## What you have to do
Using the data below, return all lines in which "JavaScript" appears.

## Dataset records
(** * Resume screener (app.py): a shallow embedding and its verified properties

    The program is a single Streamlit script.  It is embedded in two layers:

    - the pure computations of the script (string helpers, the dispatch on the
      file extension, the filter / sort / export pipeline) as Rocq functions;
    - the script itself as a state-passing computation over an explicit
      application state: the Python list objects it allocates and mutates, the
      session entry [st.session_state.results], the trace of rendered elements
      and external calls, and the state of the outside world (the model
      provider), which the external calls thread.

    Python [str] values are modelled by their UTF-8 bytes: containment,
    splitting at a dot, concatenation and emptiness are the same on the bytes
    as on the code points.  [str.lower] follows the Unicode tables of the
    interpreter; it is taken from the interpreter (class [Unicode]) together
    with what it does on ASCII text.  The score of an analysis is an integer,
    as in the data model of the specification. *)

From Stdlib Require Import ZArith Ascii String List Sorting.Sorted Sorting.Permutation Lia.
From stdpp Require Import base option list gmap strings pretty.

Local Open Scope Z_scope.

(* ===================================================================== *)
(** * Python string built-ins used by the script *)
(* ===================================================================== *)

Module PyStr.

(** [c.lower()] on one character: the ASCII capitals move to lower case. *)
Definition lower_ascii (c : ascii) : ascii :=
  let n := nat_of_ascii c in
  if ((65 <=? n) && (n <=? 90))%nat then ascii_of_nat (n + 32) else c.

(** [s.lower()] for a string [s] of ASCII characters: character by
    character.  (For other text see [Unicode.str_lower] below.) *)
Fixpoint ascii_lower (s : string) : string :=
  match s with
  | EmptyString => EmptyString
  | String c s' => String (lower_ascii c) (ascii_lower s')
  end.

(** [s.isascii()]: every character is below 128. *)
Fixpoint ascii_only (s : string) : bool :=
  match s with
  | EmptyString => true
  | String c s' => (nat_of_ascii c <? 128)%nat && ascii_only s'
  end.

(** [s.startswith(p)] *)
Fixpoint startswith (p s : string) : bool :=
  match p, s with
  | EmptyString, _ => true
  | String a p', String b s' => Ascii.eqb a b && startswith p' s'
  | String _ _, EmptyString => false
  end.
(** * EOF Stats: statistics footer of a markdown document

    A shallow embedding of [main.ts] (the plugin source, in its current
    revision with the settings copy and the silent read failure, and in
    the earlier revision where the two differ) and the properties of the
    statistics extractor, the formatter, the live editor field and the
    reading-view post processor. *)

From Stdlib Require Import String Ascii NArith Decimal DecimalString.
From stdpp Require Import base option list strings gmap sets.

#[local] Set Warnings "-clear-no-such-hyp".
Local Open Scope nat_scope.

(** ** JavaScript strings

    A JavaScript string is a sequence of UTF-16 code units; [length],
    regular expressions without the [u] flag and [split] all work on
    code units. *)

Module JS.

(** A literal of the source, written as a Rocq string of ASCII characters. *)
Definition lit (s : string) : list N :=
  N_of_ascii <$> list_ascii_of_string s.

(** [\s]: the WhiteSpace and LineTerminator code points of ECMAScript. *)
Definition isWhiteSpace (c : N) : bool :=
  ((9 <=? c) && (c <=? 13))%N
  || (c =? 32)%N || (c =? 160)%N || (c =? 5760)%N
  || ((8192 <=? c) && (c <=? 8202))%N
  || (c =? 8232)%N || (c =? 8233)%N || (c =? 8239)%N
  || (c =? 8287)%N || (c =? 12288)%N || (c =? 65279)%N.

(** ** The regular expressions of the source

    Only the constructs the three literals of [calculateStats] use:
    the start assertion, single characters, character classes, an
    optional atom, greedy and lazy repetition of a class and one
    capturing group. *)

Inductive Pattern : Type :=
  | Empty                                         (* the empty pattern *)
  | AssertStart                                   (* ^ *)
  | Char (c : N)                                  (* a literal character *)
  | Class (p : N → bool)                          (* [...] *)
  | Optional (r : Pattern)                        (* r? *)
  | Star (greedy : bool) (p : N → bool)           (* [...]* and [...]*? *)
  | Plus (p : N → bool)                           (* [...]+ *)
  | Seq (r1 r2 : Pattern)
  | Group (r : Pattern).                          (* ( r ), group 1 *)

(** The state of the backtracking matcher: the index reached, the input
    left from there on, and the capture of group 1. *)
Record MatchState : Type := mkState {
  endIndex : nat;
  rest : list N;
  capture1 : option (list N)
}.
--
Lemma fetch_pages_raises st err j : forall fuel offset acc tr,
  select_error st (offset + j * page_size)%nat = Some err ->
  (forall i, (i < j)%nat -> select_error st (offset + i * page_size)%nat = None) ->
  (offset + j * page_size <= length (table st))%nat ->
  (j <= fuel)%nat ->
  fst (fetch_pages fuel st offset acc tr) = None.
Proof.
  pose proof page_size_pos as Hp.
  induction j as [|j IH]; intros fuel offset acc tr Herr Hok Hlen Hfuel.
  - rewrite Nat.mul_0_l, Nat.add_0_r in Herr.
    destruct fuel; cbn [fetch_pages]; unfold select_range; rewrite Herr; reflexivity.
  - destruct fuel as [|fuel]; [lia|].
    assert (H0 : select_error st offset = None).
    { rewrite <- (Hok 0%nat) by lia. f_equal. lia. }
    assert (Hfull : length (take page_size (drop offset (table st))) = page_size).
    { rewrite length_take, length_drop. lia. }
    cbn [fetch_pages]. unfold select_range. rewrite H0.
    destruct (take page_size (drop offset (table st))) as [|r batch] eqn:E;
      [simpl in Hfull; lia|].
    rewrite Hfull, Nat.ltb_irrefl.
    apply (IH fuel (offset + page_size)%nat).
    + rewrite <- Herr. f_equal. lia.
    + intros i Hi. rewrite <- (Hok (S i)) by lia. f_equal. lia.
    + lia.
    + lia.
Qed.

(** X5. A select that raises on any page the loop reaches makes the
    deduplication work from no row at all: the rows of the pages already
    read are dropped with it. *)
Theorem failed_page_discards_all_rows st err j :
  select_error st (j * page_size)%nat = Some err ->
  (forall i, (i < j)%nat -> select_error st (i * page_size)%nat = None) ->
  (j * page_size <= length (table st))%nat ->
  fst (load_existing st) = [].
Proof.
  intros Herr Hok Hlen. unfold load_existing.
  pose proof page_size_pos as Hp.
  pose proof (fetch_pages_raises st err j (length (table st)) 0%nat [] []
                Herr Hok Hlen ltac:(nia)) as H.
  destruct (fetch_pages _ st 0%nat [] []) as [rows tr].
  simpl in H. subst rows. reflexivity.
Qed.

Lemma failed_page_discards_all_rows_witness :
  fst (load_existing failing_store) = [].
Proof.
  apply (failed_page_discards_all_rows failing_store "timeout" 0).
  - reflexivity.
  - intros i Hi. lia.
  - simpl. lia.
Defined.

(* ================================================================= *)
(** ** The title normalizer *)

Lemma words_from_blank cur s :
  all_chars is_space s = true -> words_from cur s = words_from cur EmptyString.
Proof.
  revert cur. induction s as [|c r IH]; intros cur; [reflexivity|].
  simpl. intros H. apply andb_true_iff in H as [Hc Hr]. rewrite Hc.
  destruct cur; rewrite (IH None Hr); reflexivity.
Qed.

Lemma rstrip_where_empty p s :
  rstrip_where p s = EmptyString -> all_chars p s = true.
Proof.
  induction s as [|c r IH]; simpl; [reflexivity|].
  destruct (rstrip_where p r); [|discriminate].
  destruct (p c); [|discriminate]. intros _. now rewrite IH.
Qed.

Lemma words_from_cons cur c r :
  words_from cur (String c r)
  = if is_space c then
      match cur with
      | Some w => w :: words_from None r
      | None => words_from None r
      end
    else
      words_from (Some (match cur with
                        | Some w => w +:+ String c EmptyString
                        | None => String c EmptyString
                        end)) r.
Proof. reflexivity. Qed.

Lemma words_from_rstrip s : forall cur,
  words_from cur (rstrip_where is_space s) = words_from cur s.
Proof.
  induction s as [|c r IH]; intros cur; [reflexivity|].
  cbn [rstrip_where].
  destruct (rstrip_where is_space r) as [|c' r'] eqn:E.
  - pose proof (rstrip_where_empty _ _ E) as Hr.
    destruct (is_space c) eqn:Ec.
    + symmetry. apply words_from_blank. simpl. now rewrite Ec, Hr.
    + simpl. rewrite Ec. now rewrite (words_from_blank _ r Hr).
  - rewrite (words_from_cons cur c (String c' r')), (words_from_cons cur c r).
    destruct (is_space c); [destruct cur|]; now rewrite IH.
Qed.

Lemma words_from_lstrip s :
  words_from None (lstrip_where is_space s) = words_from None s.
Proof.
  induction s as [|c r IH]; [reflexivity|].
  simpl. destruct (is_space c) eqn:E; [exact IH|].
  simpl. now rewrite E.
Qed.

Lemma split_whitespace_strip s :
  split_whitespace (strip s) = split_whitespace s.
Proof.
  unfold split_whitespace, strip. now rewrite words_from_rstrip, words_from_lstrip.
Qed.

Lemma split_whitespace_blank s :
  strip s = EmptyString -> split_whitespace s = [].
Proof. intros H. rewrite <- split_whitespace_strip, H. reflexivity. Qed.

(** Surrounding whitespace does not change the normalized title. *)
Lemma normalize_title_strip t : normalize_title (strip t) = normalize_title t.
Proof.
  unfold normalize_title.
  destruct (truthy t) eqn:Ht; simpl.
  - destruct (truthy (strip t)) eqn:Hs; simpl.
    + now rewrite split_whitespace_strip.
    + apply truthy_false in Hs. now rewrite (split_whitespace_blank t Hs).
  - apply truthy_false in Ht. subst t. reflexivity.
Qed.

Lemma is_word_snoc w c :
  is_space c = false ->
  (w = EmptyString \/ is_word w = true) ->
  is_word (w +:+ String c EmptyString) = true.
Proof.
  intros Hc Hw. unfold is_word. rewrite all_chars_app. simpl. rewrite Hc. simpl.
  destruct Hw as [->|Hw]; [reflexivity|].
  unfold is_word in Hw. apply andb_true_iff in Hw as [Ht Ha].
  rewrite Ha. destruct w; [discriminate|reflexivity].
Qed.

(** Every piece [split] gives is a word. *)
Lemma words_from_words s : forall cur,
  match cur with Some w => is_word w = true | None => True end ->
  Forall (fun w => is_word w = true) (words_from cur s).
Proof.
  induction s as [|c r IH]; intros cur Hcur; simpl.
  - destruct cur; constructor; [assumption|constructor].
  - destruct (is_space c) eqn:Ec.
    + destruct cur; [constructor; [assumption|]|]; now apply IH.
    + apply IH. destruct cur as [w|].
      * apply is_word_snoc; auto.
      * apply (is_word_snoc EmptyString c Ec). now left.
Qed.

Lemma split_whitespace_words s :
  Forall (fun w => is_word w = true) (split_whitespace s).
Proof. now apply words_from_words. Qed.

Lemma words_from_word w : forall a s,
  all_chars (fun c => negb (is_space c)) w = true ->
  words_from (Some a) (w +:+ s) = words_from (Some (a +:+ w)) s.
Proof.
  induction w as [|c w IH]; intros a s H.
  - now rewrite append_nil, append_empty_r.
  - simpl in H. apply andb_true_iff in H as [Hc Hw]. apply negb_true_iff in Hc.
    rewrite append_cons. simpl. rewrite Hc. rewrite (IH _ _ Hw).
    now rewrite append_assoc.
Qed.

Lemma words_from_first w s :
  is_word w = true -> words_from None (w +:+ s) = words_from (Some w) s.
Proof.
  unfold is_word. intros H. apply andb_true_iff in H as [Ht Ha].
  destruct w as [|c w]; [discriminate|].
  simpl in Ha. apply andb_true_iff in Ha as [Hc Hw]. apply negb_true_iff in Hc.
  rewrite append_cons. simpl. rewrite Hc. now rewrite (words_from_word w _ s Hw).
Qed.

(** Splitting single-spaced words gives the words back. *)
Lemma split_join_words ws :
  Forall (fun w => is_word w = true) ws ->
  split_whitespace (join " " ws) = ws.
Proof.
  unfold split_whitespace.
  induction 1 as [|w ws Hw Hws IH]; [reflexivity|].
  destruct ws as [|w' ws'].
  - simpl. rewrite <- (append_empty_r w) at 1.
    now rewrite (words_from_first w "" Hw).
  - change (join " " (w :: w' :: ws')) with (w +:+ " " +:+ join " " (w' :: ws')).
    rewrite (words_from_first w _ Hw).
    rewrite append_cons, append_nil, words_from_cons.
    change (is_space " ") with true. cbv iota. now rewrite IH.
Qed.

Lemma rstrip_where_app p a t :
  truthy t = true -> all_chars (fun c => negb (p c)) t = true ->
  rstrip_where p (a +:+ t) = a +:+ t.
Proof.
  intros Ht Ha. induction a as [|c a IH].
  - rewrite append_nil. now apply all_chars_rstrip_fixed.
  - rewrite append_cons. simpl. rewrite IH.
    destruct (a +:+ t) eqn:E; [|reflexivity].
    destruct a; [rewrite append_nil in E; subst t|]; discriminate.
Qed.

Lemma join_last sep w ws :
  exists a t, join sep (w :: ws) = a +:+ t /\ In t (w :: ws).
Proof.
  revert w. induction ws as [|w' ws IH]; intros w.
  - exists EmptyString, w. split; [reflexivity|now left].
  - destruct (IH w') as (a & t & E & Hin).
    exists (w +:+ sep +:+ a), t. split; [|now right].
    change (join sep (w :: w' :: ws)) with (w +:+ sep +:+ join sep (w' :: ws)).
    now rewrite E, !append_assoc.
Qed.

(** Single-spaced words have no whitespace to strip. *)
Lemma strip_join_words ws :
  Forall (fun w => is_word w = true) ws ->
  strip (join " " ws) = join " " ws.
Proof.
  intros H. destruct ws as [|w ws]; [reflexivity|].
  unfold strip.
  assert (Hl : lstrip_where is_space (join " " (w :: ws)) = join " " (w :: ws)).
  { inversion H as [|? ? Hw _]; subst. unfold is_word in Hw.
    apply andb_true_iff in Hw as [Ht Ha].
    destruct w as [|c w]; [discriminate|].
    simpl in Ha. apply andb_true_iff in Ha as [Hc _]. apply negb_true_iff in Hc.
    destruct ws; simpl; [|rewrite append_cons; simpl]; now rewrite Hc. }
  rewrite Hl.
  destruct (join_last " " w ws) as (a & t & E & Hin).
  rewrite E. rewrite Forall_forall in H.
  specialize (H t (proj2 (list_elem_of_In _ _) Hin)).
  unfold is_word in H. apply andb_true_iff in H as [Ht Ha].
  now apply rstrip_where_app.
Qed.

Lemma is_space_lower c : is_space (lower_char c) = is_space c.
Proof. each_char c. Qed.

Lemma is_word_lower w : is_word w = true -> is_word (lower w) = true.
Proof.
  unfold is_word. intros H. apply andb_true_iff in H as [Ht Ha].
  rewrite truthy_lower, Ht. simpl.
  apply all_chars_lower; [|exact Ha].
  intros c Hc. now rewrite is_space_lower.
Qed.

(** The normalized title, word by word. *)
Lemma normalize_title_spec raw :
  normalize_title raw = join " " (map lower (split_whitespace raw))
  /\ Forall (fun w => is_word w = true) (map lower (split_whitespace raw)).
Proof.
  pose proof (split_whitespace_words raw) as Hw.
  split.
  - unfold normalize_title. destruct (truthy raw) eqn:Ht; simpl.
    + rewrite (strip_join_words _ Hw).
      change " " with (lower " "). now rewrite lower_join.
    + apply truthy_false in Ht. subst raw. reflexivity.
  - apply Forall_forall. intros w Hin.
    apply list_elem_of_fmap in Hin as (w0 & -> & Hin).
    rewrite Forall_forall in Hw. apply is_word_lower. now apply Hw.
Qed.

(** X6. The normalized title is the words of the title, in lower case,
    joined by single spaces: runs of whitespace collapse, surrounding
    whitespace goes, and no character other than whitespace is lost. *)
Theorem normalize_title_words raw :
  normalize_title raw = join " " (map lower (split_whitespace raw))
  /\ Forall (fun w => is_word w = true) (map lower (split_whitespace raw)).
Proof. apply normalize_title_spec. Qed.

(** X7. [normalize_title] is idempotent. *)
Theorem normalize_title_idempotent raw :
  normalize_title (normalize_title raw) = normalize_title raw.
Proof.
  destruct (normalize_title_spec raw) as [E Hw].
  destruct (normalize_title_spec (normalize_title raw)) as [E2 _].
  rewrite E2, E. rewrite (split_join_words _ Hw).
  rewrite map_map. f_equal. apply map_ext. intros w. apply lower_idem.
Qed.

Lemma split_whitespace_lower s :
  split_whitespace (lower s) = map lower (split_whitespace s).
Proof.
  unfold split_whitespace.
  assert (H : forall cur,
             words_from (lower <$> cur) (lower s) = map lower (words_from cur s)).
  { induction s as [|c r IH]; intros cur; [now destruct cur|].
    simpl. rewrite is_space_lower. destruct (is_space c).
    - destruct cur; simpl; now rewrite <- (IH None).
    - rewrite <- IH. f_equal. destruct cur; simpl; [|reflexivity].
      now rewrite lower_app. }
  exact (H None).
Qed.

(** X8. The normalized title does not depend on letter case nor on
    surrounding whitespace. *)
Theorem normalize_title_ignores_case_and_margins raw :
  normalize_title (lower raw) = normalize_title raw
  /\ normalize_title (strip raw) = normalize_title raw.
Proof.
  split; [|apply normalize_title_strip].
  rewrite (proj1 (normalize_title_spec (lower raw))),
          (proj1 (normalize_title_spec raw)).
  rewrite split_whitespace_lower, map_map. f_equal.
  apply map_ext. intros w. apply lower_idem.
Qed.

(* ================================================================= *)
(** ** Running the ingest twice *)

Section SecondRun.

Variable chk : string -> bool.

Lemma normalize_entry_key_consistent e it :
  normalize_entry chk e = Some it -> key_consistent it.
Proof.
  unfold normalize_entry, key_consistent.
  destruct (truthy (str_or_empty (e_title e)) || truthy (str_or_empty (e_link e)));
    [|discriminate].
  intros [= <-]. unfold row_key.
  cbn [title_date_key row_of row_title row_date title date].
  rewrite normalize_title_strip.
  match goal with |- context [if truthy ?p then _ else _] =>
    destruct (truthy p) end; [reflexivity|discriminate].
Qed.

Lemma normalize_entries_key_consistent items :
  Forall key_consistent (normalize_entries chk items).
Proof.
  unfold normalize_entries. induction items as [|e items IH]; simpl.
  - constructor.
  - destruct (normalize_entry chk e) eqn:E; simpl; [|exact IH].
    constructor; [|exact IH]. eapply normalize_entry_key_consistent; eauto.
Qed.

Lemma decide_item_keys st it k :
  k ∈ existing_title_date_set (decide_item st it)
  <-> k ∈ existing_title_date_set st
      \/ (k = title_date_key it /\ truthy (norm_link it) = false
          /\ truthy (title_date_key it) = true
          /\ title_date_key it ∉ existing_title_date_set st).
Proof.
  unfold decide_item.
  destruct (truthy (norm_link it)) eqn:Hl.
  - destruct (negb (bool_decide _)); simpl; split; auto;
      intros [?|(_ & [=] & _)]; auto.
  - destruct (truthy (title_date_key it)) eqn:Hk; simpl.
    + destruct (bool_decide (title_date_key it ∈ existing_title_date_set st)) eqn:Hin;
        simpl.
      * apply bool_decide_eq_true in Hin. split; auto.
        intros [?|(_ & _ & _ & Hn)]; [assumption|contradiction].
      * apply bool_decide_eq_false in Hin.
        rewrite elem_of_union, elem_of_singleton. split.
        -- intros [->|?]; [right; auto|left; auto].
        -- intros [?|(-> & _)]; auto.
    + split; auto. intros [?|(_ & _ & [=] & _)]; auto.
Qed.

## Solution to this exercise
(** ** JavaScript strings
    A JavaScript string is a sequence of UTF-16 code units; [length],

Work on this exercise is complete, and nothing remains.